Rook orchestrates our storage technology based on The rook operator is installed in the clusters through a Helm chart. The operator watches the cluster for CRDs to create storage clusters currently based on Ceph.
The CRDs we use are currently block and object
- Operator runs in the nais namespace
- Object store agents runs on all worker nodes to attach/detach persistent volumes to pods.
- Ceph pods runs in nais-rook namespace and on dedicated nodes with storage disks.

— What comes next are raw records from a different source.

(** The failures of one address, one after the other. *)
Fixpoint record_all (b : Config) (ip : string) (ts : list Time) : prog Bans (list bool) :=
  match ts with
  | [] => mret []
  | t :: ts => r ← RecordFailure b ip t; rs ← record_all b ip ts; mret (r :: rs)
  end.

(** ** Lemmas *)

(** An operation on the memory of some keys, whatever happens to the table. *)
Lemma exec_RecordFailure b ip now io w :
  isTrusted b ip = false →
  ∃ t io', exec (RecordFailure b ip now) io w =
    (Ok (match (record_step b (BanKey ip) now w).1 with Some _ => true | None => false end),
     {| states := states (record_step b (BanKey ip) now w).2; table := t |}, io').
Proof.
  intros Ht. unfold RecordFailure. rewrite Ht. unfold mbind, prog_bind.
  rewrite exec_andThen. unfold local. cbn [exec].
  assert (table (record_step b (BanKey ip) now w).2 = table w) as Htab
    by by unfold record_step; repeat case_match.
  destruct (record_step b (BanKey ip) now w) as [[ban|] [st tb]] eqn:Hr; cbn [fst snd] in *.
  - destruct (stored b).
    + rewrite exec_andThen. unfold UpsertIPBan, exec_sql, stmt. cbn [exec].
      destruct (fault io); by eexists _, _.
    + by eexists _, _.
  - by eexists _, _.
Qed.

Lemma states_UnbanIP b ip io w :
  ∃ t io', exec (UnbanIP b ip) io w =
    (Ok (), {| states := fold_left (λ m k, delete k m) (UnbanKeys ip) (states w); table := t |}, io').
Proof.
  unfold UnbanIP. generalize (UnbanKeys ip) as keys. intros keys. revert io w.
  induction keys as [|k keys IH]; intros io w; cbn [for_each].
  { destruct w. by eexists _, _. }
  unfold mbind, prog_bind at 1. rewrite exec_andThen. unfold mbind, prog_bind.
  rewrite exec_andThen. unfold modify, local. cbn [exec].
  destruct (stored b).
  - rewrite exec_andThen. unfold DeleteIPBan, exec_sql, stmt. cbn [exec].
    destruct (fault io); [apply (IH _ (set_states _ w))|].
    apply (IH _ (set_table _ (set_states _ w))).
  - apply (IH _ (set_states _ w)).
Qed.

Lemma state_of_insert w key s k :
  state_of (set_states <[key := s]> w) k = if decide (k = key) then s else state_of w k.
Proof.
  unfold state_of. simpl. case_decide as Hk; [subst; by rewrite lookup_insert_eq|].
  by rewrite lookup_insert_ne.
Qed.

(** The memory after one operation, key by key. *)
Lemma record_step_state b key now w k :
  state_of (record_step b key now w).2 k =
  if decide (k = key) then
    let s := state_of w key in
    if in_ban s now then s
    else if Z.of_nat (length (recent b now s ++ [now])) <? maxFails b
    then {| failures := recent b now s ++ [now]; banExpiry := banExpiry s;
            banCount := banCount s; bannedAt := bannedAt s |}
    else banned_state b now s
  else state_of w k.
Proof.
  unfold record_step. destruct (in_ban _ _); [|destruct (_ <? _)]; cbn [snd];
    by rewrite state_of_insert.
Qed.

Lemma record_step_bans b key now w :
  (∃ ban, (record_step b key now w).1 = Some ban) ↔
  in_ban (state_of w key) now = false ∧
  maxFails b ≤ Z.of_nat (length (recent b now (state_of w key) ++ [now])).
Proof.
  unfold record_step. destruct (in_ban _ _); [naive_solver|].
  destruct (Z.ltb_spec (Z.of_nat (length (recent b now (state_of w key) ++ [now])))
    (maxFails b)); cbn [fst]; split; try (by intros [? ?]); try (intros [_ ?]; lia); eauto.
Qed.

Lemma banned_step_state key now w k :
  state_of (banned_step key now w).2 k = state_of w k ∨
  k = key ∧ state_of (banned_step key now w).2 k =
    {| failures := []; banExpiry := zeroTime; banCount := banCount (state_of w key);
       bannedAt := bannedAt (state_of w key) |}.
Proof.
  unfold banned_step. destruct (states w !! key) as [s|] eqn:Hs; [|by left].
  repeat (case_match; [by left|]). case_match; [|by left]. cbn [snd].
  rewrite state_of_insert. case_decide; [|by left]. right. split; [done|].
  unfold state_of. by rewrite Hs.
Qed.

Lemma state_of_alter f w key k :
  f new_ipState = new_ipState →
  state_of (set_states (alter f key) w) k =
  if decide (k = key) then f (state_of w k) else state_of w k.
Proof.
  intros Hf. unfold state_of. simpl. case_decide as Hk.
  - subst. rewrite lookup_alter_eq. by destruct (states w !! key).
  - by rewrite lookup_alter_ne.
Qed.

Lemma cleanup_state b now w k :
  let s := state_of w k in
  let s' := state_of (set_states (omap (cleanup_entry b now)) w) k in
  s' = s ∨ s' = clear_failures s ∨ banCount s = 0 ∧ s' = new_ipState.
Proof.
  cbv zeta. unfold state_of. simpl. rewrite lookup_omap.
  destruct (states w !! k) as [s|]; [|by left]. simpl. unfold cleanup_entry.
  destruct (in_ban s now); [by left|].
  destruct (negb _ && (banCount s =? 0)) eqn:Hc; simpl.
  - right. right. bool_to_prop. by split; [lia|].
  - destruct (negb _); [by right; left|by left].
Qed.

Lemma state_of_table w t k : state_of {| states := states w; table := t |} k = state_of w k.
Proof. done. Qed.

Lemma state_of_deletes keys m t k :
  state_of {| states := fold_left (λ m k, delete k m) keys m; table := t |} k =
  if decide (k ∈ keys) then new_ipState else state_of {| states := m; table := t |} k.
Proof.
  unfold state_of. simpl. revert m. induction keys as [|k' keys IH]; intros m; simpl; [done|].
  rewrite IH. destruct (decide (k ∈ keys)) as [Hin|Hout].
  - rewrite decide_True; [done|by right].
  - destruct (decide (k = k')) as [->|Hne].
    + rewrite lookup_delete_eq, decide_True; [done|by left].
    + rewrite lookup_delete_ne by done. rewrite decide_False; [done|].
      by rewrite elem_of_cons; intros [?|?].
Qed.

(** One operation, key by key: what becomes of the failures and of the count. *)
Lemma op_state b op io w k :
  let w' := (exec (op_prog b op) io w).1.2 in
  failures (state_of w' k) `sublist_of` failures (state_of w k) ++ failed_at b k [op] ∧
  ((∀ ip, op = OpUnban ip → k ∉ UnbanKeys ip) →
   banCount (state_of w k) ≤ banCount (state_of w' k)).
Proof.
  cbv zeta. destruct op as [ip now|ip|ip now|ip|now]; cbn [op_prog].
  - unfold mbind, prog_bind. rewrite exec_andThen. unfold failed_at. simpl.
    destruct (isTrusted b ip) eqn:Ht.
    { unfold RecordFailure. rewrite Ht. simpl. rewrite andb_false_r. simpl.
      rewrite app_nil_r. split; [done|lia]. }
    destruct (exec_RecordFailure b ip now io w Ht) as (t & io' & ->). simpl.
    rewrite state_of_table, record_step_state, andb_true_r. case_decide as Hk.
    + subst k. rewrite bool_decide_true by done. cbn [option_map]. cbv zeta.
      destruct (in_ban _ _); [split; [by apply sublist_inserts_r|lia]|].
      destruct (_ <? _); simpl; (split; [|lia]).
      * apply sublist_app; [apply filter_bool_sublist|done].
      * apply sublist_nil_l.
    + rewrite bool_decide_false by done. rewrite app_nil_r. split; [done|lia].
  - unfold failed_at. simpl. rewrite app_nil_r.
    unfold ClearFailures, modify, local. cbn [exec fst snd].
    rewrite state_of_alter by done. case_decide; simpl; (split; [|lia]); [apply sublist_nil_l|done].
  - unfold failed_at. simpl. rewrite app_nil_r. unfold IsBanned.
    destruct (isTrusted b ip); [simpl; split; [done|lia]|].
    unfold mbind, prog_bind. rewrite exec_andThen. unfold local. cbn [exec].
    destruct (banned_step (BanKey ip) now w) as [r w'] eqn:Hs.
    pose proof (banned_step_state (BanKey ip) now w k) as H. rewrite Hs in H. simpl in H |- *.
    destruct H as [-> | [-> ->]]; simpl; (split; [|lia]); [done|apply sublist_nil_l].
  - unfold failed_at. simpl. rewrite app_nil_r.
    destruct (states_UnbanIP b ip io w) as (t & io' & ->). simpl.
    rewrite state_of_deletes. case_decide as Hk; simpl.
    + split; [apply sublist_nil_l|]. intros H. by destruct (H ip eq_refl Hk).
    + split; [done|unfold state_of; simpl; lia].
  - unfold failed_at. simpl. rewrite app_nil_r.
    destruct (cleanup_state b now w k) as [H|[H|[H0 H]]]; unfold cleanupAt; simpl;
      rewrite H; simpl; (split; [|lia]); [done|apply sublist_nil_l..].
Qed.

Lemma reached_failures b trace w k :
  reached b trace w → failures (state_of w k) `sublist_of` rev (failed_at b k trace).
Proof.
  induction 1 as [t|trace w op io _ IH]; [apply sublist_nil_l|].
  destruct (op_state b op io w k) as [Hf _]. etrans; [exact Hf|].
  assert (failed_at b k (op :: trace) = failed_at b k [op] ++ failed_at b k trace) as ->.
  { unfold failed_at. simpl. by destruct op; simpl; try case_match. }
  rewrite rev_app_distr. apply sublist_app; [exact IH|].
  unfold failed_at. simpl. by destruct op; simpl; try case_match.
Qed.

(** *** A series of failures *)

Lemma exec_record_all b ip last ts io w :
  isTrusted b ip = false →
  (∀ t, t ∈ ts → last - window b < t ≤ last) →
  (∀ t, t ∈ failures (state_of w (BanKey ip)) → last - window b < t) →
  banExpiry (state_of w (BanKey ip)) = zeroTime →
  Z.of_nat (length (failures (state_of w (BanKey ip))) + length ts) = maxFails b →
  ts ≠ [] → List.last ts 0 = last →
  ∃ w' io', exec (record_all b ip ts) io w =
    (Ok (replicate (length ts - 1) false ++ [true]), w', io') ∧
    ∃ s, state_of w' (BanKey ip) = banned_state b last s ∧
         banCount s = banCount (state_of w (BanKey ip)).
Proof.
  intros Htr. revert io w. induction ts as [|t ts IH]; intros io w Hts Hold Hexp Hlen Hne Hlast;
    [done|]. cbn [record_all]. unfold mbind at 1, prog_bind at 1. rewrite exec_andThen.
  destruct (exec_RecordFailure b ip t io w Htr) as (tb & io1 & ->).
  set (w1 := Build_Bans _ tb).
  pose proof (record_step_state b (BanKey ip) t w (BanKey ip)) as Hs.
  change (state_of (record_step b (BanKey ip) t w).2 (BanKey ip))
    with (state_of w1 (BanKey ip)) in Hs.
  rewrite decide_True in Hs by done. cbv zeta in Hs.
  pose proof (record_step_bans b (BanKey ip) t w) as Hban.
  set (s := state_of w (BanKey ip)) in *.
  assert (in_ban s t = false) as Hnb by (unfold in_ban; by rewrite Hexp).
  assert (recent b t s = failures s) as Hrec.
  { apply filter_bool_all. intros x Hx. unfold After, AddDur. apply Z.ltb_lt.
    specialize (Hold x Hx). specialize (Hts t ltac:(by left)). lia. }
  rewrite Hnb, Hrec in *. rewrite length_app in *. cbn [length] in Hs, Hban, Hlen |- *.
  unfold mbind, prog_bind. rewrite exec_andThen.
  destruct ts as [|t2 ts].
  - cbn [record_all exec]. cbn [length] in Hlen.
    destruct (Z.ltb_spec (Z.of_nat (length (failures s) + 1)) (maxFails b)); [lia|].
    destruct (record_step b (BanKey ip) t w).1; [|destruct Hban as [_ Hb]; destruct Hb; [split; [done|lia]|done]].
    simpl in Hlast. subst last. eexists _, _. split; [done|]. exists s. by rewrite Hs.
  - cbn [length] in Hlen.
    destruct (Z.ltb_spec (Z.of_nat (length (failures s) + 1)) (maxFails b)); [|lia].
    destruct (record_step b (BanKey ip) t w).1; [destruct Hban as [[_ ?] _]; [by eexists|lia]|].
    destruct (IH io1 w1) as (w' & io' & Hx & s' & Hs' & Hc).
    + intros x Hx. apply Hts. by right.
    + rewrite Hs. simpl. intros x [Hx| ->%list_elem_of_singleton]%elem_of_app;
        [by apply Hold|]. specialize (Hts t ltac:(by left)). lia.
    + by rewrite Hs.
    + rewrite Hs. simpl. rewrite length_app. simpl. lia.
    + done.
    + done.
    + rewrite Hx. simpl. rewrite Nat.sub_0_r. eexists _, _. split; [done|].
      exists s'. split; [done|]. rewrite Hc, Hs. done.
Qed.

(** ** Memory and table agree while no write fails *)

(** A state with its row: [clock] is the time of the last operation. *)
Definition row_agrees (clock : Time) (s : ipState) (row : BanRow) : Prop :=
  row_count row = banCount s ∧ 0 < banCount s ∧
  (banExpiry s = permanentExpiry ∧ row_expiry row = None ∨
   zeroTime < banExpiry s < permanentExpiry ∧ row_expiry row = Some (Unix (banExpiry s)) ∨
   banExpiry s = zeroTime ∧ ∃ sec, row_expiry row = Some sec ∧ UnixTime sec ≤ clock).

Definition key_agrees (clock : Time) (s : option ipState) (row : option BanRow) : Prop :=
  match s, row with
  | None, None => True
  | Some s, None => banCount s = 0 ∧ banExpiry s = zeroTime
  | Some s, Some row => row_agrees clock s row
  | None, Some _ => False
  end.

Definition agree (clock : Time) (w : Bans) : Prop :=
  ∀ k, key_agrees clock (states w !! k) (table w !! k).

Definition op_time (clock : Time) (op : ban_op) : Time :=
  match op with
  | OpFail _ now | OpCheck _ now | OpCleanup now => now
  | OpClear _ | OpUnban _ => clock
  end.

There is a toolbox pod running with CEPH tools installed.
kubectl exec -it rook-ceph-tools sh -n nais-rook
Example troubleshooting tools:
ceph status
ceph osd status
ceph df
rados df
- Provision CoreOS-node(s) in Basta adding "disk til lagringsnode".
- Specs are 2 CPU, 16GB and 400GB disk.
- Add to nais-inventory as worker and storage nodes.
- Profit?
Note that adding a node will cause CEPH to rebalance the cluster. See section on speeding up cluster recovery.

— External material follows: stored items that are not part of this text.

(** The ranges of addresses with a special meaning that the server does not connect to. *)
Definition special_ranges : list Prefix :=
  flat_map MustParsePrefix
    ["0.0.0.0/32"; "10.0.0.0/8"; "100.64.0.0/10"; "127.0.0.0/8"; "168.63.129.16/32";
     "169.254.0.0/16"; "172.16.0.0/12"; "192.0.0.0/24"; "192.168.0.0/16"; "198.18.0.0/15";
     "224.0.0.0/4"; "240.0.0.0/4";
     "::/128"; "::1/128"; "64:ff9b::/96"; "64:ff9b:1::/48"; "2001::/32"; "2002::/16"; "fc00::/7";
     "fe80::/10"; "ff00::/8"].

Definition special (a : Addr) : bool := existsb (λ p, prefix_contains p a) special_ranges.

Fixpoint all_up (f : Z → bool) (n : nat) (z : Z) : bool :=
  match n with O => true | S n => f z && all_up f n (z + 1) end.

Lemma all_up_spec f n z g : all_up f n z = true → z ≤ g < z + Z.of_nat n → f g = true.
Proof.
  revert z. induction n as [|n IH]; intros z; cbn [all_up]; [lia|].
  intros [Hz Hn]%andb_true_iff Hg. destruct (decide (g = z)) as [->|]; [done|].
  apply (IH (z + 1)); [done|lia].
Qed.

Definition masks_fine (g : Z) : bool :=
  (Z.land g 0xf0 =? 16 * ((g / 16) mod 16)) && (Z.land g 0xffc0 =? 64 * (g / 64)) &&
  (Z.land g 0xfe00 =? 512 * (g / 512)).

Lemma all_masks_fine : all_up masks_fine (Z.to_nat 0x10000) 0 = true.
Proof. vm_compute. reflexivity. Qed.

Lemma land_masks g :
  is_group g → Z.land g 0xf0 = 16 * ((g / 16) mod 16) ∧ Z.land g 0xffc0 = 64 * (g / 64) ∧
  Z.land g 0xfe00 = 512 * (g / 512) ∧ Z.shiftr g 8 = g / 256.
Proof.
  intros Hg. assert (masks_fine g = true) as Hall.
  { apply (all_up_spec _ _ 0 g all_masks_fine). unfold is_group in Hg. lia. }
  unfold masks_fine in Hall. rewrite !andb_true_iff, !Z.eqb_eq in Hall. destruct Hall as [[H1 H2] H3].
  split_and!; [done..|]. by apply Z.shiftr_div_pow2.
Qed.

This is currently a manual process where we need to ensure that data is rebalanced to the other storage nodes.
kubectl label node a30apvl00016.oera.no nais.io/storage-node-
kubectl -n nais-rook edit cm rook-ceph-osd-orchestration-status
kubectl exec rook-ceph-tools -n nais-rook -- sh -c "ceph osd status"
The osd you are looking for should NOT be marked as "up"

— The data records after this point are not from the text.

(* ===== verification/PveReports.v ===== *)
(** * PVE reports: [internal/store/pve.go]

    The insertion of a report with its storages, their contents and its backup
    tasks, the queries on them, and the removal of old ones.  The abstract value of
    the tables is the list of the reports with their parts ([pve_reports]); the
    theorems say what an insertion adds to it and what pruning removes. *)
From stdpp Require Import sorting.
From S2P Require Import Prelude GoStrings GoNum GoTime GoJson Domain Validation Sql Relational Schema Servers Reports.

(** ** Insertions *)

Definition no_swap : HostSwap := {| sw_Total := 0; sw_Used := 0; sw_Enabled := false |}.

Definition new_pve_report (now : Time) (serverID : Z) (bs : option BackupStatus)
    (swap : HostSwap) (token : string) (id : Z) : ReportRow PVEReport :=
  {| rr_Report :=
       {| pver_ID := id; pver_ServerID := serverID; pver_ReportedAt := sqliteUTC now;
          pver_IsStale := false; pver_StaleReason := "";
          pver_BackupStatus := match bs with None => "" | _ => StatusString bs end;
          pver_BackupStarttime := match bs with None => 0 | Some b => bs_StartTime b end;
          pver_BackupEndtime := match bs with None => 0 | Some b => bs_EndTime b end;
          pver_BackupDuration := match bs with None => 0 | Some b => bs_Duration b end;
          pver_SwapTotal := sw_Total swap; pver_SwapUsed := sw_Used swap;
          pver_SwapEnabled := sw_Enabled swap |};
     rr_Token := token |}.

Definition insertPVEReportWithSwap (now : Time) (serverID : Z) (bs : option BackupStatus)
    (swap : HostSwap) (token : string) : prog DB Z :=
  wrap_err "insert pve_report"
    (INSERT (Reports PVE) (new_pve_report now serverID bs swap token)).

Definition InsertPVEReportWithSwap (now : Time) (serverID : Z) (bs : option BackupStatus)
    (swap : HostSwap) : prog DB Z := insertPVEReportWithSwap now serverID bs swap "".

Definition InsertPVEReport (now : Time) (serverID : Z) (bs : option BackupStatus) :
    prog DB Z := InsertPVEReportWithSwap now serverID bs no_swap.

Definition new_storage (reportID : Z) (st : StoragePayload) (id : Z) : PVEStorage :=
  {| stg_ID := id; stg_ReportID := reportID; stg_Storage := stp_Storage st;
     stg_Path := stp_Path st; stg_Content := stp_Content st; stg_Type := stp_Type st;
     stg_Status := stp_Status st; stg_Shared := stp_Shared st; stg_Server := stp_Server st;
     stg_Digest := stp_Digest st; stg_PruneBackups := Marshal_raw (stp_PruneBackups st) |}.

Definition insertPVEStorage (reportID : Z) (st : StoragePayload) : prog DB Z :=
  wrap_err "insert pve_storage" (INSERT PveStorages (new_storage reportID st)).

Definition new_info (storageID : Z) (info : StorageInfoPayload) (id : Z) : PVEStorageInfo :=
  {| info_ID := id; info_StorageID := storageID; info_Total := sip_Total info;
     info_Used := sip_Used info; info_Avail := sip_Avail info;
     info_UsedPct := sip_UsedPct info; info_Active := sip_Active info;
     info_Enabled := sip_Enabled info; info_Lvl := sip_Lvl info |}.

Definition insertPVEStorageInfo (storageID : Z) (info : StorageInfoPayload) : prog DB () :=
  INSERT PveStorageInfos (new_info storageID info) ≫= λ _, mret ().

Definition new_content (storageID : Z) (c : ContentDataPayload) (id : Z) : PVEStorageContent :=
  {| cnt_ID := id; cnt_StorageID := storageID; cnt_VMID := cdp_VMID c;
     cnt_Format := cdp_Format c; cnt_Size := cdp_Size c; cnt_Content := cdp_Content c;
     cnt_VolID := cdp_VolID c; cnt_CTime := cdp_CTime c; cnt_Subtype := cdp_Subtype c;
     cnt_Notes := cdp_Notes c; cnt_Verification := cdp_Verification c |}.

Definition insertPVEStorageContent (storageID : Z) (c : ContentDataPayload) : prog DB () :=
  INSERT PveStorageContents (new_content storageID c) ≫= λ _, mret ().

Definition new_task (reportID : Z) (t : BackupTaskPayload) (id : Z) : PVEBackupTask :=
  {| task_ID := id; task_ReportID := reportID; task_VMID := btp_VMID t;
     task_VMName := btp_VMName t; task_Status := btp_Status t;
     task_StartTime := btp_StartTime t; task_EndTime := btp_EndTime t;
     task_Duration := btp_Duration t; task_Size := btp_Size t;
     task_Filename := btp_Filename t |}.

kubectl -n nais-rook delete cm rook-ceph-osd-$OSD_ID-fs-backup
kubectl -n nais-rook delete rook-ceph-osd-a30apvl00016.oera.no-config
Exec into the toolbox and run:
ceph osd crush rm osd.$OSD_ID
ceph auth del osd.$OSD_ID
ceph osd rm $OSD_ID
ceph osd crush rm a30apvl00016-oera-no
Make sure the cluster is healing it self by running
ceph health details
Note that adding a node will cause CEPH to rebalance the cluster. See section on speeding up cluster recovery.
Exec into the toolbox pod and run:
ceph tell 'osd.*' injectargs '--osd-max-backfills 16'
ceph tell 'osd.*' injectargs '--osd-recovery-max-active 4'
Note that speeding up may put strain on the cluster in general
If a resharding operation is stuck and blocking S3 puts, cancel resharding of the bucket:
radosgw-admin reshard cancel --bucket=<bucket>